• Exercise description: Return the full set of records, matching them character for character.

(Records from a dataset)
========

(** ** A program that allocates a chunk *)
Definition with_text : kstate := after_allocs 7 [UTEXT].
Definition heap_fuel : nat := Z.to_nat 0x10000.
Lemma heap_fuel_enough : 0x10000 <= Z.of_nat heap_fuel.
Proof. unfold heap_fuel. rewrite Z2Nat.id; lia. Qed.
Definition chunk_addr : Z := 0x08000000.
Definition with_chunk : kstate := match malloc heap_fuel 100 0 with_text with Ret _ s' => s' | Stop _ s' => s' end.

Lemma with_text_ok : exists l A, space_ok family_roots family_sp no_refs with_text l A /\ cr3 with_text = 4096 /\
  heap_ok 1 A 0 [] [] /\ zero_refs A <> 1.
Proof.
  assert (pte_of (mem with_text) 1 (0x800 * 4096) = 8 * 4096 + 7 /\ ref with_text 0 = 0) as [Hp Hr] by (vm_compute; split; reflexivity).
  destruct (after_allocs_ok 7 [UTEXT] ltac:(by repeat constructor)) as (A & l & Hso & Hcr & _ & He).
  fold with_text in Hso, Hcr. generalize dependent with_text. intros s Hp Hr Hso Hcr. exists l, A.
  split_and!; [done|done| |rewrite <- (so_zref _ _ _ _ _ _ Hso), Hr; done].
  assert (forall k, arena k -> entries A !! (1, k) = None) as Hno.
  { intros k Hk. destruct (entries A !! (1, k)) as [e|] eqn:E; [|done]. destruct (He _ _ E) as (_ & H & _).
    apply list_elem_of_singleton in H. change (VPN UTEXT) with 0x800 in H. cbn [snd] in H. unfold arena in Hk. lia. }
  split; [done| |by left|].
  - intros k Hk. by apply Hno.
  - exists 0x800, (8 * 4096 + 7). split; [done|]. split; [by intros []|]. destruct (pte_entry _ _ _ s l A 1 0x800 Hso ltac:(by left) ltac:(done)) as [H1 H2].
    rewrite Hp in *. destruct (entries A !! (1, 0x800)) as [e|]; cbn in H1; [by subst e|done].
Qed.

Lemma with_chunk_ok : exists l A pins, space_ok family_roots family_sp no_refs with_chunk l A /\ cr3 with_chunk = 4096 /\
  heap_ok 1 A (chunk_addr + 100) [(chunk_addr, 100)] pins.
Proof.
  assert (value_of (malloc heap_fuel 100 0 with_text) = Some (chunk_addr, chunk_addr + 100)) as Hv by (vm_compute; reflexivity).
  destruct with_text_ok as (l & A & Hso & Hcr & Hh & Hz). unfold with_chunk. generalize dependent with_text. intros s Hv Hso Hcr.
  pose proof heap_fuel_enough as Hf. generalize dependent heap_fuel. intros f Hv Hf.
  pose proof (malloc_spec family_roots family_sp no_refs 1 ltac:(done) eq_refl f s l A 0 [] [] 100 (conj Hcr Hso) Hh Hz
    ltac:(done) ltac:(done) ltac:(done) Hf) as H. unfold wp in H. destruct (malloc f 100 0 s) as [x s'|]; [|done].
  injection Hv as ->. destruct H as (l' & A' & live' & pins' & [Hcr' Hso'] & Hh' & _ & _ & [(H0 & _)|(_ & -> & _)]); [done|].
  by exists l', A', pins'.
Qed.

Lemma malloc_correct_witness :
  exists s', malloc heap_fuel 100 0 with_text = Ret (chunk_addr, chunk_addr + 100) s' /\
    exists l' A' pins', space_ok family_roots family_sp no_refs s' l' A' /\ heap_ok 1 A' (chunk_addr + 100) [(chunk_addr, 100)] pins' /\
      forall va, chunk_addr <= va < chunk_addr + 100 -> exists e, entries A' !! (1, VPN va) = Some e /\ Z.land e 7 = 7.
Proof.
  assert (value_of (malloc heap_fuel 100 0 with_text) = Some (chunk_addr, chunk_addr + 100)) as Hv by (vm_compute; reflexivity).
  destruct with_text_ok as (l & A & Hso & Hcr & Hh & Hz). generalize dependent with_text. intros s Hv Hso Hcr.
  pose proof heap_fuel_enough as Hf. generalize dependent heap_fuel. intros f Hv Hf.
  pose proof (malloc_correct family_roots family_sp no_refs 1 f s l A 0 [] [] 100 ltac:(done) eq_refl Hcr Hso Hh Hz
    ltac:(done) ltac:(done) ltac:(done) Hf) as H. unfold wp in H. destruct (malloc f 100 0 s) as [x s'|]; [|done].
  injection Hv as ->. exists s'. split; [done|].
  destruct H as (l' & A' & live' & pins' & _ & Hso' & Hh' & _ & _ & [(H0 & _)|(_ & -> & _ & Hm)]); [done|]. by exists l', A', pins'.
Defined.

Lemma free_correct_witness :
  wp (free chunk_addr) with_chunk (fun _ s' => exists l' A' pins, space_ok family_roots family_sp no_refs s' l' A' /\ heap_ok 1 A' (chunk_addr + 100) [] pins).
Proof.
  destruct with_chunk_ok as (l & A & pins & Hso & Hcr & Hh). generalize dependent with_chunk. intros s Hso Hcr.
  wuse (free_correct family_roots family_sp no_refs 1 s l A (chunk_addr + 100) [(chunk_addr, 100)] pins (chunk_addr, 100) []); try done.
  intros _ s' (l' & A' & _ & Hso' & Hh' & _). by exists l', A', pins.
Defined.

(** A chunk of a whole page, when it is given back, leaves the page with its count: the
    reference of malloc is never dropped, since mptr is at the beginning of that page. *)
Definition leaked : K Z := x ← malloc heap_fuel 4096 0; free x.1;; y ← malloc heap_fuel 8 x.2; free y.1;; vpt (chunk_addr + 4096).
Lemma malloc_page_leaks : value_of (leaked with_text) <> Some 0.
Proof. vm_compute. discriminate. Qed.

========

• Output for this task:
(** ** A program that allocates a chunk *)
Definition with_text : kstate := after_allocs 7 [UTEXT].
Definition heap_fuel : nat := Z.to_nat 0x10000.
Lemma heap_fuel_enough : 0x10000 <= Z.of_nat heap_fuel.
Proof. unfold heap_fuel. rewrite Z2Nat.id; lia. Qed.
Definition chunk_addr : Z := 0x08000000.
Definition with_chunk : kstate := match malloc heap_fuel 100 0 with_text with Ret _ s' => s' | Stop _ s' => s' end.

Lemma with_text_ok : exists l A, space_ok family_roots family_sp no_refs with_text l A /\ cr3 with_text = 4096 /\
  heap_ok 1 A 0 [] [] /\ zero_refs A <> 1.
Proof.
  assert (pte_of (mem with_text) 1 (0x800 * 4096) = 8 * 4096 + 7 /\ ref with_text 0 = 0) as [Hp Hr] by (vm_compute; split; reflexivity).
  destruct (after_allocs_ok 7 [UTEXT] ltac:(by repeat constructor)) as (A & l & Hso & Hcr & _ & He).
  fold with_text in Hso, Hcr. generalize dependent with_text. intros s Hp Hr Hso Hcr. exists l, A.
  split_and!; [done|done| |rewrite <- (so_zref _ _ _ _ _ _ Hso), Hr; done].
  assert (forall k, arena k -> entries A !! (1, k) = None) as Hno.
  { intros k Hk. destruct (entries A !! (1, k)) as [e|] eqn:E; [|done]. destruct (He _ _ E) as (_ & H & _).
    apply list_elem_of_singleton in H. change (VPN UTEXT) with 0x800 in H. cbn [snd] in H. unfold arena in Hk. lia. }
  split; [done| |by left|].
  - intros k Hk. by apply Hno.
  - exists 0x800, (8 * 4096 + 7). split; [done|]. split; [by intros []|]. destruct (pte_entry _ _ _ s l A 1 0x800 Hso ltac:(by left) ltac:(done)) as [H1 H2].
    rewrite Hp in *. destruct (entries A !! (1, 0x800)) as [e|]; cbn in H1; [by subst e|done].
Qed.

Lemma with_chunk_ok : exists l A pins, space_ok family_roots family_sp no_refs with_chunk l A /\ cr3 with_chunk = 4096 /\
  heap_ok 1 A (chunk_addr + 100) [(chunk_addr, 100)] pins.
Proof.
  assert (value_of (malloc heap_fuel 100 0 with_text) = Some (chunk_addr, chunk_addr + 100)) as Hv by (vm_compute; reflexivity).
  destruct with_text_ok as (l & A & Hso & Hcr & Hh & Hz). unfold with_chunk. generalize dependent with_text. intros s Hv Hso Hcr.
  pose proof heap_fuel_enough as Hf. generalize dependent heap_fuel. intros f Hv Hf.
  pose proof (malloc_spec family_roots family_sp no_refs 1 ltac:(done) eq_refl f s l A 0 [] [] 100 (conj Hcr Hso) Hh Hz
    ltac:(done) ltac:(done) ltac:(done) Hf) as H. unfold wp in H. destruct (malloc f 100 0 s) as [x s'|]; [|done].
  injection Hv as ->. destruct H as (l' & A' & live' & pins' & [Hcr' Hso'] & Hh' & _ & _ & [(H0 & _)|(_ & -> & _)]); [done|].
  by exists l', A', pins'.
Qed.

Lemma malloc_correct_witness :
  exists s', malloc heap_fuel 100 0 with_text = Ret (chunk_addr, chunk_addr + 100) s' /\
    exists l' A' pins', space_ok family_roots family_sp no_refs s' l' A' /\ heap_ok 1 A' (chunk_addr + 100) [(chunk_addr, 100)] pins' /\
      forall va, chunk_addr <= va < chunk_addr + 100 -> exists e, entries A' !! (1, VPN va) = Some e /\ Z.land e 7 = 7.
Proof.
  assert (value_of (malloc heap_fuel 100 0 with_text) = Some (chunk_addr, chunk_addr + 100)) as Hv by (vm_compute; reflexivity).
  destruct with_text_ok as (l & A & Hso & Hcr & Hh & Hz). generalize dependent with_text. intros s Hv Hso Hcr.
  pose proof heap_fuel_enough as Hf. generalize dependent heap_fuel. intros f Hv Hf.
  pose proof (malloc_correct family_roots family_sp no_refs 1 f s l A 0 [] [] 100 ltac:(done) eq_refl Hcr Hso Hh Hz
    ltac:(done) ltac:(done) ltac:(done) Hf) as H. unfold wp in H. destruct (malloc f 100 0 s) as [x s'|]; [|done].
  injection Hv as ->. exists s'. split; [done|].
  destruct H as (l' & A' & live' & pins' & _ & Hso' & Hh' & _ & _ & [(H0 & _)|(_ & -> & _ & Hm)]); [done|]. by exists l', A', pins'.
Defined.

Lemma free_correct_witness :
  wp (free chunk_addr) with_chunk (fun _ s' => exists l' A' pins, space_ok family_roots family_sp no_refs s' l' A' /\ heap_ok 1 A' (chunk_addr + 100) [] pins).
Proof.
  destruct with_chunk_ok as (l & A & pins & Hso & Hcr & Hh). generalize dependent with_chunk. intros s Hso Hcr.
  wuse (free_correct family_roots family_sp no_refs 1 s l A (chunk_addr + 100) [(chunk_addr, 100)] pins (chunk_addr, 100) []); try done.
  intros _ s' (l' & A' & _ & Hso' & Hh' & _). by exists l', A', pins.
Defined.

(** A chunk of a whole page, when it is given back, leaves the page with its count: the
    reference of malloc is never dropped, since mptr is at the beginning of that page. *)
Definition leaked : K Z := x ← malloc heap_fuel 4096 0; free x.1;; y ← malloc heap_fuel 8 x.2; free y.1;; vpt (chunk_addr + 4096).
Lemma malloc_page_leaks : value_of (leaked with_text) <> Some 0.
Proof. vm_compute. discriminate. Qed.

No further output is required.